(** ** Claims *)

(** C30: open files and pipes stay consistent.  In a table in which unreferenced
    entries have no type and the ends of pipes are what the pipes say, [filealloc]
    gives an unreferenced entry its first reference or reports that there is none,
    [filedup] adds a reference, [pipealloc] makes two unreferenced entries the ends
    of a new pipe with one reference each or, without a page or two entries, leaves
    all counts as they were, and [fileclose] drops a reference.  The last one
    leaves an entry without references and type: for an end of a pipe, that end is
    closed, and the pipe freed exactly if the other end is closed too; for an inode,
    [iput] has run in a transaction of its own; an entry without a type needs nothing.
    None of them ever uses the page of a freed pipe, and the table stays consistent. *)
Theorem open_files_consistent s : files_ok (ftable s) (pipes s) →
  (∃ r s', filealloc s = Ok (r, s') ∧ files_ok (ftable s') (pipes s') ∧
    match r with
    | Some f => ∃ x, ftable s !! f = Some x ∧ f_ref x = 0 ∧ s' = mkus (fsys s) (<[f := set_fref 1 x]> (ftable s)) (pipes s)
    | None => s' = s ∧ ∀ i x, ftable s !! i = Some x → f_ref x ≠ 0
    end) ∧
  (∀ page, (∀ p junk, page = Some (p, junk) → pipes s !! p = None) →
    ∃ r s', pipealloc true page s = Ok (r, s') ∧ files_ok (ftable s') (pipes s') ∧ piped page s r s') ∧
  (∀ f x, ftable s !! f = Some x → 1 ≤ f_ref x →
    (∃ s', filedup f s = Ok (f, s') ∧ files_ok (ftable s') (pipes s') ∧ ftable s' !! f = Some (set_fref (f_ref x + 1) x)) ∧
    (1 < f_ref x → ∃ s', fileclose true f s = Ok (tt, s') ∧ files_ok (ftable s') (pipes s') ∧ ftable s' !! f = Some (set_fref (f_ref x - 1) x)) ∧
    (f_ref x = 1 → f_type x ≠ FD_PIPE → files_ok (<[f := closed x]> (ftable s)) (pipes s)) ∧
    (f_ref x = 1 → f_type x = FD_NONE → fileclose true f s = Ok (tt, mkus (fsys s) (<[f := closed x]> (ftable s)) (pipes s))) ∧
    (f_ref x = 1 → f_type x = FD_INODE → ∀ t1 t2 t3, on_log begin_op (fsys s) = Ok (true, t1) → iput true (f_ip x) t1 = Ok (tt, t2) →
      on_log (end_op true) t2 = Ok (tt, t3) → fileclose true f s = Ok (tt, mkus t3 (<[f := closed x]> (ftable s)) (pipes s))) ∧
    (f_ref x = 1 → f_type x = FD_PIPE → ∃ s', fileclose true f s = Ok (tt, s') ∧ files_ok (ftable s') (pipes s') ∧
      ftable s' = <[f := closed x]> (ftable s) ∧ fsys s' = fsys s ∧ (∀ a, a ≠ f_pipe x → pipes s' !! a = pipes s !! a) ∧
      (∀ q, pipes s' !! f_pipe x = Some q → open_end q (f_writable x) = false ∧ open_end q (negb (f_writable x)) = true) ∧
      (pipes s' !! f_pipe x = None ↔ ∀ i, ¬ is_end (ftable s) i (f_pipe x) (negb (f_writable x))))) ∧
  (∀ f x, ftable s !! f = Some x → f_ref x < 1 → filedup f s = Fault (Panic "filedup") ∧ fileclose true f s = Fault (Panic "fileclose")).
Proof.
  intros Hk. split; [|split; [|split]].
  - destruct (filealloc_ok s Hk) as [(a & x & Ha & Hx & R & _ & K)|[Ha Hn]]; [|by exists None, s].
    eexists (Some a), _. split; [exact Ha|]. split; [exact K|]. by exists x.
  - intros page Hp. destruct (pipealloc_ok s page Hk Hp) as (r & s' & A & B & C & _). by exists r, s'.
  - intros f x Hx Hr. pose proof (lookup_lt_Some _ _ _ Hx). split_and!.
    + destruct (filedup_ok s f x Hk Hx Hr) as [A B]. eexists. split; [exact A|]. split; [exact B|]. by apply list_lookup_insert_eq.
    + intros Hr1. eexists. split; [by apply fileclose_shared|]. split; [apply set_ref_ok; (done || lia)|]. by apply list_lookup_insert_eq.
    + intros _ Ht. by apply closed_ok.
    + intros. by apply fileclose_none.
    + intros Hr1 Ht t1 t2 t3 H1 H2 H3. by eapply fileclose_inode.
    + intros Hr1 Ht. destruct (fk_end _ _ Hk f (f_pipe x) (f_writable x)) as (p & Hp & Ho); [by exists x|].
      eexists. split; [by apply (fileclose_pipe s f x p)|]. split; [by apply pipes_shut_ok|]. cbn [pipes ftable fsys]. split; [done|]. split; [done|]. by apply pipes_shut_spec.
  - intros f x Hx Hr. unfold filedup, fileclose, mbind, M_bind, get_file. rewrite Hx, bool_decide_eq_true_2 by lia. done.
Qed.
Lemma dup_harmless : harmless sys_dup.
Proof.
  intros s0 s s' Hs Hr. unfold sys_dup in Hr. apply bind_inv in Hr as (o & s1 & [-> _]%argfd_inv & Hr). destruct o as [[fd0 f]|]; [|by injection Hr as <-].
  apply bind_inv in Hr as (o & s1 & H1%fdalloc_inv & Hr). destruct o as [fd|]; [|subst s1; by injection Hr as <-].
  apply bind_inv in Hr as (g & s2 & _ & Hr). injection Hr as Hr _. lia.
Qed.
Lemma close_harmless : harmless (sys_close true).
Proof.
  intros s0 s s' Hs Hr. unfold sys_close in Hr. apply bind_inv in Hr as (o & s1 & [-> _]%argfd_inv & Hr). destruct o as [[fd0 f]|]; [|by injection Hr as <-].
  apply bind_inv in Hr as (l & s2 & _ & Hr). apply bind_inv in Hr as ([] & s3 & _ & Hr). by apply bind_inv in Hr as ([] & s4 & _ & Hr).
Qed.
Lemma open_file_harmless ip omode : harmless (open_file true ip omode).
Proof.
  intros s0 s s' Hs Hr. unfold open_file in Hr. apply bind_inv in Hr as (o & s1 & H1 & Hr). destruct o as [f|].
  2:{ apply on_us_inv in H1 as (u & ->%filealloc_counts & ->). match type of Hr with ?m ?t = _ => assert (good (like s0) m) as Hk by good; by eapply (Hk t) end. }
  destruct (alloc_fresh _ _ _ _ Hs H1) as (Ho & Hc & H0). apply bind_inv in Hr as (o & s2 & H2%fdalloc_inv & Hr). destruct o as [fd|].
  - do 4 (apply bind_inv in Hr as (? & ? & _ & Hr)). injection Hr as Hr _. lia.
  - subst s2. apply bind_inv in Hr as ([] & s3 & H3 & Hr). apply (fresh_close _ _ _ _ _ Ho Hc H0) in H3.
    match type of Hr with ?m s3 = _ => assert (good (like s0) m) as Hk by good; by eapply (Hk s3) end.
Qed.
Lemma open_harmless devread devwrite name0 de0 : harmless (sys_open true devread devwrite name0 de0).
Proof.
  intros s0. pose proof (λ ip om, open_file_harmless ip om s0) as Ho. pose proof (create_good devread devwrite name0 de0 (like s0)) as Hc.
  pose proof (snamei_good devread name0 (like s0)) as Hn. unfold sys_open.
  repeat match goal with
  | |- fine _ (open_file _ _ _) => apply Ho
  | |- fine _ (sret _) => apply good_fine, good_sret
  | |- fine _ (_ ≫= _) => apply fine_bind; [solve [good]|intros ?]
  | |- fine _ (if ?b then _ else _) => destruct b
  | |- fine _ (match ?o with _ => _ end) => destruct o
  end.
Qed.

_THE TASK_
Filter the listing for the word "fine" and copy every line that holds it.

_FINISHED EXERCISE_
  | |- fine _ (open_file _ _ _) => apply Ho
  | |- fine _ (sret _) => apply good_fine, good_sret
  | |- fine _ (_ ≫= _) => apply fine_bind; [solve [good]|intros ?]
  | |- fine _ (if ?b then _ else _) => destruct b
  | |- fine _ (match ?o with _ => _ end) => destruct o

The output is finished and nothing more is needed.